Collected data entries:
━━━━━━━━━━

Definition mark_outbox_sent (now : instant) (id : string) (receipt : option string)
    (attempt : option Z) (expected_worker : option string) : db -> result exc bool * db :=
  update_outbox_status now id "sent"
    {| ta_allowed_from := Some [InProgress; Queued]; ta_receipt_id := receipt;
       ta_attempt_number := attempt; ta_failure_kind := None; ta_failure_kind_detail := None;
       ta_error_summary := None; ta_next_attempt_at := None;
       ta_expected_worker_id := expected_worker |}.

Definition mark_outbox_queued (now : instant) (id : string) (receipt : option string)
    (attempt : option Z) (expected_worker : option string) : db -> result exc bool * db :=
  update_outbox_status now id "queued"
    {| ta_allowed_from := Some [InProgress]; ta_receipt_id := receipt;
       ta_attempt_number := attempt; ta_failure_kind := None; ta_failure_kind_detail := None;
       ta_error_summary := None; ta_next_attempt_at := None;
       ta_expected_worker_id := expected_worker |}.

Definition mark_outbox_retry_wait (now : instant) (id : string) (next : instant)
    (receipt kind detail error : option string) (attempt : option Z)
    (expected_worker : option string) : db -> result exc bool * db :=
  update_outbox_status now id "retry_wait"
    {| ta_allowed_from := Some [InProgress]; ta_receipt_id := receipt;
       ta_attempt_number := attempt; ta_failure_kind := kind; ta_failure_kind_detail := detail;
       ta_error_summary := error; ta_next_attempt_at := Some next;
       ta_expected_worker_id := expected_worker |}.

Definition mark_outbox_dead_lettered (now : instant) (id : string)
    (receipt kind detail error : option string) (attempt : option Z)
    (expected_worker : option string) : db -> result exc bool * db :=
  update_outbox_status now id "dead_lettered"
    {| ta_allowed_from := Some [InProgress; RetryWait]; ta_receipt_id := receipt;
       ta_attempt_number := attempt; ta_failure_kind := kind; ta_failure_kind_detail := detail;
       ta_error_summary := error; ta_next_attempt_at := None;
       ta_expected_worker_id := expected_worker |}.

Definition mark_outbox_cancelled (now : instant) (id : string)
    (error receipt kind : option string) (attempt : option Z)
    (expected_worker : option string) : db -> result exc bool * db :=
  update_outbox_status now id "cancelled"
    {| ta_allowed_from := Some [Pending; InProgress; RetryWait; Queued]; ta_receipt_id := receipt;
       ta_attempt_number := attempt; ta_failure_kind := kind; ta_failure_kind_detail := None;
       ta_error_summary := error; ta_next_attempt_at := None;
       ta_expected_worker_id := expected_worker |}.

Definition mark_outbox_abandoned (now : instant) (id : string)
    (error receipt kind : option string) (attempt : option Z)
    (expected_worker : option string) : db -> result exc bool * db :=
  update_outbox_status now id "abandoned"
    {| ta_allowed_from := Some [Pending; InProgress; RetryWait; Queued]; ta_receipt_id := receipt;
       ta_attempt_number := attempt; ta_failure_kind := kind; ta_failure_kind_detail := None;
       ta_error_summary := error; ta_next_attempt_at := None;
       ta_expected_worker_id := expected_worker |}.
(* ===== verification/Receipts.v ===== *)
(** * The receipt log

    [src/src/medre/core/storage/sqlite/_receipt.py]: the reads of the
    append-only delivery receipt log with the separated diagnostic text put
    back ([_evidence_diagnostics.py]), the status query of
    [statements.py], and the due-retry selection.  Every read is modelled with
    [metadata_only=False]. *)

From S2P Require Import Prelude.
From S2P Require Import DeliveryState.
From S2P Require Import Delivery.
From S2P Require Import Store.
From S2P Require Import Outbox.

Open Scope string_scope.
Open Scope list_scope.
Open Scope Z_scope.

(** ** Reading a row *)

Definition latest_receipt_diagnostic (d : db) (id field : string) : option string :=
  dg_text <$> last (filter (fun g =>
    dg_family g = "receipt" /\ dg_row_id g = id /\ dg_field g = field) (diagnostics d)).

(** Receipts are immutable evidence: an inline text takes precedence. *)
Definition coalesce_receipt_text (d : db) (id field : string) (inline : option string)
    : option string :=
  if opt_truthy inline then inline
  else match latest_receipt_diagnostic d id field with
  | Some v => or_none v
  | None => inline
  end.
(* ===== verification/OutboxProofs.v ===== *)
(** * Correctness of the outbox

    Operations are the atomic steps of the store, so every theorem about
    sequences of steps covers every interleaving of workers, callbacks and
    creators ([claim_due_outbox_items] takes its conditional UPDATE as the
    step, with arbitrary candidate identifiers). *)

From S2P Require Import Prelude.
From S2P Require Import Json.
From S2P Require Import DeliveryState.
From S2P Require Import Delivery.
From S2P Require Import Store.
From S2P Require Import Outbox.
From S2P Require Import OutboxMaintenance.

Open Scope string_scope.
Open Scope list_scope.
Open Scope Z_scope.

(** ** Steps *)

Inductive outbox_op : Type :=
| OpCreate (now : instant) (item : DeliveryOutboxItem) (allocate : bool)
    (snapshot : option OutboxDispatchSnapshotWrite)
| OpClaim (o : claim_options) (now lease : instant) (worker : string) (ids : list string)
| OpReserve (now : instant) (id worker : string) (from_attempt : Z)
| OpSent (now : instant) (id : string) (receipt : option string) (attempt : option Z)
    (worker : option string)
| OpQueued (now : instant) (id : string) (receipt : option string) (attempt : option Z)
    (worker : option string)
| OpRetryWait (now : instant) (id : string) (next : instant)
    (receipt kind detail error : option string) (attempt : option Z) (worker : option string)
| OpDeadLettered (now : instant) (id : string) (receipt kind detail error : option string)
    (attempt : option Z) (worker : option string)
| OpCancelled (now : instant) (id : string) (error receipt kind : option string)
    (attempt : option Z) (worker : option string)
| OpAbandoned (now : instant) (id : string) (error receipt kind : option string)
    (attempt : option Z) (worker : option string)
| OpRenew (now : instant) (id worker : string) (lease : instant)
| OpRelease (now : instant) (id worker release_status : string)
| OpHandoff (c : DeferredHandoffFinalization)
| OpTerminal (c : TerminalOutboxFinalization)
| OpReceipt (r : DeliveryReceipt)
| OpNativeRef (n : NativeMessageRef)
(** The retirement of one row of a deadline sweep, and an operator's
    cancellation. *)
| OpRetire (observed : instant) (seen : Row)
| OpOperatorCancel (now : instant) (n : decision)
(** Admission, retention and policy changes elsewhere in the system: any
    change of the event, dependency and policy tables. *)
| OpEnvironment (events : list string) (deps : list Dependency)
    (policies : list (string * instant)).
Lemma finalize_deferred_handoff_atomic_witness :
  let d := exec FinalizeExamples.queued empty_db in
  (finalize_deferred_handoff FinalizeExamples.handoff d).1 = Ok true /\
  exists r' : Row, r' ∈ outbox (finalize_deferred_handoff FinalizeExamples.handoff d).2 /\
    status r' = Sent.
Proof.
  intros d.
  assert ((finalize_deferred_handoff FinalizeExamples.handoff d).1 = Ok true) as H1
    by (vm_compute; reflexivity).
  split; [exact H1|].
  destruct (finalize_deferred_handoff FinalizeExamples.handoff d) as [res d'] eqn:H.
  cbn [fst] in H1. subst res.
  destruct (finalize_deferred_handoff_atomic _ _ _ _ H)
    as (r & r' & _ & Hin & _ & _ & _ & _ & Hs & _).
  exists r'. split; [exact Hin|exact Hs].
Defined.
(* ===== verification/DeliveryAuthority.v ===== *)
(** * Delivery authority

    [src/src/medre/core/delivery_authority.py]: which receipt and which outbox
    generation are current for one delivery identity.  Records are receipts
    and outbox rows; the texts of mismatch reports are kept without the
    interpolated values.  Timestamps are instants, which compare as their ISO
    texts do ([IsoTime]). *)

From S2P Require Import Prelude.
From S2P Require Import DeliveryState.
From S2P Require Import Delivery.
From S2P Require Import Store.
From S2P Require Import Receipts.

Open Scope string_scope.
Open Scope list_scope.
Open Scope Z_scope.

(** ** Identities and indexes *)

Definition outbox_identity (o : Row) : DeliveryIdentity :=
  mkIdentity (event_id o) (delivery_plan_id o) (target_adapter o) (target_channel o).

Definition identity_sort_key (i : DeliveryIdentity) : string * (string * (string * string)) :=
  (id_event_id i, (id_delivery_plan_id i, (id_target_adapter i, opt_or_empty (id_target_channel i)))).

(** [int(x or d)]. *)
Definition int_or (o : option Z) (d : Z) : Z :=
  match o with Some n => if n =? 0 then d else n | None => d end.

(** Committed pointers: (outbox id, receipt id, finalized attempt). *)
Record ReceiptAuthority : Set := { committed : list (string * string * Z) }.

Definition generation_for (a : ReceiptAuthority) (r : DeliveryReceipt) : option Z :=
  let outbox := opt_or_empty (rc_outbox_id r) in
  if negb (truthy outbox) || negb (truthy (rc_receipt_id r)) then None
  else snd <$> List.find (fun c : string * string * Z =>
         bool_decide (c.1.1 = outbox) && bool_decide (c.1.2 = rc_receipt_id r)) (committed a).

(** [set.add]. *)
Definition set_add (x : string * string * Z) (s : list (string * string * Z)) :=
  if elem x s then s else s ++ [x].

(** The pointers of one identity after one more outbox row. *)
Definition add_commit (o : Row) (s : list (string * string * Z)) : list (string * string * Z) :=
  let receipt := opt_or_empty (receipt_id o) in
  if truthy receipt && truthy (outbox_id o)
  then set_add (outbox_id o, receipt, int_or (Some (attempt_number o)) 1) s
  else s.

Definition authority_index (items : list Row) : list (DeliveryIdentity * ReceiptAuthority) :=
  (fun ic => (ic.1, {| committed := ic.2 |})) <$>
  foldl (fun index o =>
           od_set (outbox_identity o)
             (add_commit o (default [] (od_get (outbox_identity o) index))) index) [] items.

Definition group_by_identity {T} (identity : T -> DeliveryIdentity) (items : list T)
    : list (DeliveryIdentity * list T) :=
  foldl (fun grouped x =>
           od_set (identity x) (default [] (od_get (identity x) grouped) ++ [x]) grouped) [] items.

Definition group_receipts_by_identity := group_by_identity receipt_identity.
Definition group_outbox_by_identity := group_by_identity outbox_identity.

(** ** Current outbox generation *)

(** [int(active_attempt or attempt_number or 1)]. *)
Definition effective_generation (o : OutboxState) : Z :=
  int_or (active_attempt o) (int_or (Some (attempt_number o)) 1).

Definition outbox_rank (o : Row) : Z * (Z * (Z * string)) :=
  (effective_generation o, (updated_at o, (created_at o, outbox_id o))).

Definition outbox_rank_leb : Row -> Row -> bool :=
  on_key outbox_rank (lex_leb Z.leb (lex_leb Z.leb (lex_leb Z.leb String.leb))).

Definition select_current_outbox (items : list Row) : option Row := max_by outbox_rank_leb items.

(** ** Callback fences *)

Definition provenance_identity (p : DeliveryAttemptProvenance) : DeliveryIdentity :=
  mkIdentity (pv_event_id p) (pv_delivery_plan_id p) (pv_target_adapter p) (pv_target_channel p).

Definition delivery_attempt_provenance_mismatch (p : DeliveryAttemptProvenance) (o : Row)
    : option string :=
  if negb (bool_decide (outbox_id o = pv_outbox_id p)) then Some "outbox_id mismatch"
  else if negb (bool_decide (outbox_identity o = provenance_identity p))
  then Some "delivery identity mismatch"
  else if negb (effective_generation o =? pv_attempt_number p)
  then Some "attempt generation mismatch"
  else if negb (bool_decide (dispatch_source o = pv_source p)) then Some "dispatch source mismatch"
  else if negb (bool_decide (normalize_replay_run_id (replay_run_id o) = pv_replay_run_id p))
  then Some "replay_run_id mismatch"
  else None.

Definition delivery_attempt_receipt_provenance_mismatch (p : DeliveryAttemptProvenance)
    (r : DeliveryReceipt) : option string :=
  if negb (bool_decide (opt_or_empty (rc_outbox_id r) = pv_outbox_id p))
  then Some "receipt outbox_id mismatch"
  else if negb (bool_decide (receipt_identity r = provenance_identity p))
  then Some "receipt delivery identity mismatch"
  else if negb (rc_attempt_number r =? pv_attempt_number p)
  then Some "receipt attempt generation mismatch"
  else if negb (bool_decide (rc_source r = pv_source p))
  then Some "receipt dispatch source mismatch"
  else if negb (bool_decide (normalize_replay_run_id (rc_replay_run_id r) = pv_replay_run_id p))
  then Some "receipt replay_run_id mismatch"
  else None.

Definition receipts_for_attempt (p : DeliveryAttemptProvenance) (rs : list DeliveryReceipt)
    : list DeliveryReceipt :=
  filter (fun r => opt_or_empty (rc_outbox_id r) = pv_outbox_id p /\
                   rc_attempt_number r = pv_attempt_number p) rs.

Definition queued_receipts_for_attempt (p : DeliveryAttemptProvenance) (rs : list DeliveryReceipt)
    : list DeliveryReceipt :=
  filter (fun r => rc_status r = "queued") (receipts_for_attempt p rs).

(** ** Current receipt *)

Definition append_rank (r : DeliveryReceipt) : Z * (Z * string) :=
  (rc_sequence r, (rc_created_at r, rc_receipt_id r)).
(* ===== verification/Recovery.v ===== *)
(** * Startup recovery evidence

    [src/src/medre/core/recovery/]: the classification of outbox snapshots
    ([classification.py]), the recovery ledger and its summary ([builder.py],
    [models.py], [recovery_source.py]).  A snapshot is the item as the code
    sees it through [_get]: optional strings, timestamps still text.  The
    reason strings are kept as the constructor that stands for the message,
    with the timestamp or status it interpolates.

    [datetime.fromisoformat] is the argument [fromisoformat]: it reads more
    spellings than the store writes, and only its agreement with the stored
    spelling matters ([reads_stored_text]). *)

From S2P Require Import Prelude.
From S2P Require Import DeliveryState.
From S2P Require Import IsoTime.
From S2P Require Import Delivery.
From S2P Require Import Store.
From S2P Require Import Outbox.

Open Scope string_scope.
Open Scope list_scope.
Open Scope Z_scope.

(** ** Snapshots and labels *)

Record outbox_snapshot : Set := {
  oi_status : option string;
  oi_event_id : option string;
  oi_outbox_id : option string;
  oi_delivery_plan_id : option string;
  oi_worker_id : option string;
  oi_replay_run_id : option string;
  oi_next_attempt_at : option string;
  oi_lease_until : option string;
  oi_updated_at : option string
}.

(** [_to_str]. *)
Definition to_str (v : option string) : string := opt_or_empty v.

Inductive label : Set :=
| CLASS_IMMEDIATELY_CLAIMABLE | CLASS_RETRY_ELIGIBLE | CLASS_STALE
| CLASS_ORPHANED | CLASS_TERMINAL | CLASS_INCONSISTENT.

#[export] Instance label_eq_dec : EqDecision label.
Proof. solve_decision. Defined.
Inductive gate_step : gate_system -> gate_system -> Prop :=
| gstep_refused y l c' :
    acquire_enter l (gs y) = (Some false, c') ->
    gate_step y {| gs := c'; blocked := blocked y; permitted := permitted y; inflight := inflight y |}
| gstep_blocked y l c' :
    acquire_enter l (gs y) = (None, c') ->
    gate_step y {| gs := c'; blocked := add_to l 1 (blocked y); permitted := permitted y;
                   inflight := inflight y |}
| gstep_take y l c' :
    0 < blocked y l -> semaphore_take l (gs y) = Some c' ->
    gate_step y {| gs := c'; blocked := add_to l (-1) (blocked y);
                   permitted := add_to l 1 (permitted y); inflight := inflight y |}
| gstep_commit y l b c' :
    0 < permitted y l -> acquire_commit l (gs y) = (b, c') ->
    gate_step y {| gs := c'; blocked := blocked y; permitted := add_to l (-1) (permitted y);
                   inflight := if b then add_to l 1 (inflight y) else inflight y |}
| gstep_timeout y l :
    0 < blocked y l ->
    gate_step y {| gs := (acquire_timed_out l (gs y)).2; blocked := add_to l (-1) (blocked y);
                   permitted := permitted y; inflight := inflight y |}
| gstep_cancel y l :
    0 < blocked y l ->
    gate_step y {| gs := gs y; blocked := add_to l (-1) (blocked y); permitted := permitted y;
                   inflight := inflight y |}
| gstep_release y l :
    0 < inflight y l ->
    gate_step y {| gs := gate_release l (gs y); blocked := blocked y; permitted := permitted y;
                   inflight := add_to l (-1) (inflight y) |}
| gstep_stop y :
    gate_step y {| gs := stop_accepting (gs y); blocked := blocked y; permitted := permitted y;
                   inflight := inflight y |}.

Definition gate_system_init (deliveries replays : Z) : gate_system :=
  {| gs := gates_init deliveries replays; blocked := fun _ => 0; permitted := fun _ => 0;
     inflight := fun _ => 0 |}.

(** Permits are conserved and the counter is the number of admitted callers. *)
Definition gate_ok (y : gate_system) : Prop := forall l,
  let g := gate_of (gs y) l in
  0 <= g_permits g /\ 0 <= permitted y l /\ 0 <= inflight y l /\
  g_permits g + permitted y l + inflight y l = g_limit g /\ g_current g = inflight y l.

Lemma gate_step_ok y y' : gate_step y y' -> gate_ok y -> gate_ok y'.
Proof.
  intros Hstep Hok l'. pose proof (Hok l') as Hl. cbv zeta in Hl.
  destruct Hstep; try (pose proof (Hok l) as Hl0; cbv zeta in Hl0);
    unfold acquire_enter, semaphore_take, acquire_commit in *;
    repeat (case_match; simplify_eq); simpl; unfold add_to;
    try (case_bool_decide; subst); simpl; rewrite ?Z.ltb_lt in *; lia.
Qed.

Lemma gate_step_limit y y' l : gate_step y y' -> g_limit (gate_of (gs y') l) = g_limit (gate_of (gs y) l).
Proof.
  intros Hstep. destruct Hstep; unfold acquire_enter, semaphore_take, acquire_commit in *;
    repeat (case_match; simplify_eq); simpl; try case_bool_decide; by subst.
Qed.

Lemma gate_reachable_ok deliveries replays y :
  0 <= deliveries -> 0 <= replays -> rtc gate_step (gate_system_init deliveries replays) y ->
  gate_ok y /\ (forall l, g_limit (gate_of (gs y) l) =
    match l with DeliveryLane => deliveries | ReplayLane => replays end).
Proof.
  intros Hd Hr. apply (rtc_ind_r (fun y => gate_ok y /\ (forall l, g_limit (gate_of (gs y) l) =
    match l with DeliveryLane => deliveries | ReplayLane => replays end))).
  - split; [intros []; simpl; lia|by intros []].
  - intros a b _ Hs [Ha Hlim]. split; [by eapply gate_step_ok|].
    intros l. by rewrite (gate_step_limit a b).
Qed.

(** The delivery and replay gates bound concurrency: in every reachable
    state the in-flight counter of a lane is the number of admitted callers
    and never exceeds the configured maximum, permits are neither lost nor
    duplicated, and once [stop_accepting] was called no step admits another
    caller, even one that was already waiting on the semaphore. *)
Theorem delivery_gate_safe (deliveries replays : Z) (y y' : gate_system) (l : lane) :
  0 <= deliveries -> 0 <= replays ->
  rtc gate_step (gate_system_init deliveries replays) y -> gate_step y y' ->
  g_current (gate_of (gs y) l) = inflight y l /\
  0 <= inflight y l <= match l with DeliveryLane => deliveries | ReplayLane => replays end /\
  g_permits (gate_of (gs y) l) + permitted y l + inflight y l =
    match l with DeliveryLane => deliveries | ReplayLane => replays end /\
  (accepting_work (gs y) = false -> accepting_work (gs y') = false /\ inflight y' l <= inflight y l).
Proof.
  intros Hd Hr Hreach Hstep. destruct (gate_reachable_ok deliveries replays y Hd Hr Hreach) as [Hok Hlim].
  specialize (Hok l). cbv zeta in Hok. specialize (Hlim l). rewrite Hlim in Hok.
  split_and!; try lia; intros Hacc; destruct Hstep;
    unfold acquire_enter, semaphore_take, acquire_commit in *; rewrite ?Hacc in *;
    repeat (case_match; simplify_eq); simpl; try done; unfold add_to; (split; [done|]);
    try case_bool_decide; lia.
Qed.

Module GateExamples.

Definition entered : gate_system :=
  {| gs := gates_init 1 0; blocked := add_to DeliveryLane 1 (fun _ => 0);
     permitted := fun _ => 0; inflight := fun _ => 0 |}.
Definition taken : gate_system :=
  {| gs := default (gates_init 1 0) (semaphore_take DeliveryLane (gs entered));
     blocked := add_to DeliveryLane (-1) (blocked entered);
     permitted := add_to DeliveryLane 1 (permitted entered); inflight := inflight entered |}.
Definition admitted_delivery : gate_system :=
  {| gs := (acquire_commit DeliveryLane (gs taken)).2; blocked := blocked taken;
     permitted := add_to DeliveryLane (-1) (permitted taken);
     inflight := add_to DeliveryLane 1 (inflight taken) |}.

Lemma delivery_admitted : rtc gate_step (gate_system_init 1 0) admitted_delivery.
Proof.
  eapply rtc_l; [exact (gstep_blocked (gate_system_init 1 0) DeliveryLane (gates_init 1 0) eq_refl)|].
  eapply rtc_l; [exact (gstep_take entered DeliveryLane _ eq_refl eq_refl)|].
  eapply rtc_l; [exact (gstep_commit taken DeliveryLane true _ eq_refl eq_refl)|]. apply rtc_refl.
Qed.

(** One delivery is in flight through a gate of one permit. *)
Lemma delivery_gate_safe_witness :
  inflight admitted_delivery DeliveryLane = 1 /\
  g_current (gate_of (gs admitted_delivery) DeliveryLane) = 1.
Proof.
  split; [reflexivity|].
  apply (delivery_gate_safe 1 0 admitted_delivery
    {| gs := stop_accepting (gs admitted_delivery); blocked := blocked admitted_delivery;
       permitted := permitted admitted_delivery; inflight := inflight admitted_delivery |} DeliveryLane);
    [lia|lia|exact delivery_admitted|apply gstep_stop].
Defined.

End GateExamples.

━━━━━━━━━━

An exact copy of the lines above between the line holding "From S2P Require Import IsoTime." and the line holding "0 < permitted", inclusive, is the whole answer.

--- ANSWER FOR THIS EXERCISE ---
From S2P Require Import IsoTime.
From S2P Require Import Delivery.
From S2P Require Import Store.
From S2P Require Import Outbox.

Open Scope string_scope.
Open Scope list_scope.
Open Scope Z_scope.

(** ** Snapshots and labels *)

Record outbox_snapshot : Set := {
  oi_status : option string;
  oi_event_id : option string;
  oi_outbox_id : option string;
  oi_delivery_plan_id : option string;
  oi_worker_id : option string;
  oi_replay_run_id : option string;
  oi_next_attempt_at : option string;
  oi_lease_until : option string;
  oi_updated_at : option string
}.

(** [_to_str]. *)
Definition to_str (v : option string) : string := opt_or_empty v.

Inductive label : Set :=
| CLASS_IMMEDIATELY_CLAIMABLE | CLASS_RETRY_ELIGIBLE | CLASS_STALE
| CLASS_ORPHANED | CLASS_TERMINAL | CLASS_INCONSISTENT.

#[export] Instance label_eq_dec : EqDecision label.
Proof. solve_decision. Defined.
Inductive gate_step : gate_system -> gate_system -> Prop :=
| gstep_refused y l c' :
    acquire_enter l (gs y) = (Some false, c') ->
    gate_step y {| gs := c'; blocked := blocked y; permitted := permitted y; inflight := inflight y |}
| gstep_blocked y l c' :
    acquire_enter l (gs y) = (None, c') ->
    gate_step y {| gs := c'; blocked := add_to l 1 (blocked y); permitted := permitted y;
                   inflight := inflight y |}
| gstep_take y l c' :
    0 < blocked y l -> semaphore_take l (gs y) = Some c' ->
    gate_step y {| gs := c'; blocked := add_to l (-1) (blocked y);
                   permitted := add_to l 1 (permitted y); inflight := inflight y |}
| gstep_commit y l b c' :
    0 < permitted y l -> acquire_commit l (gs y) = (b, c') ->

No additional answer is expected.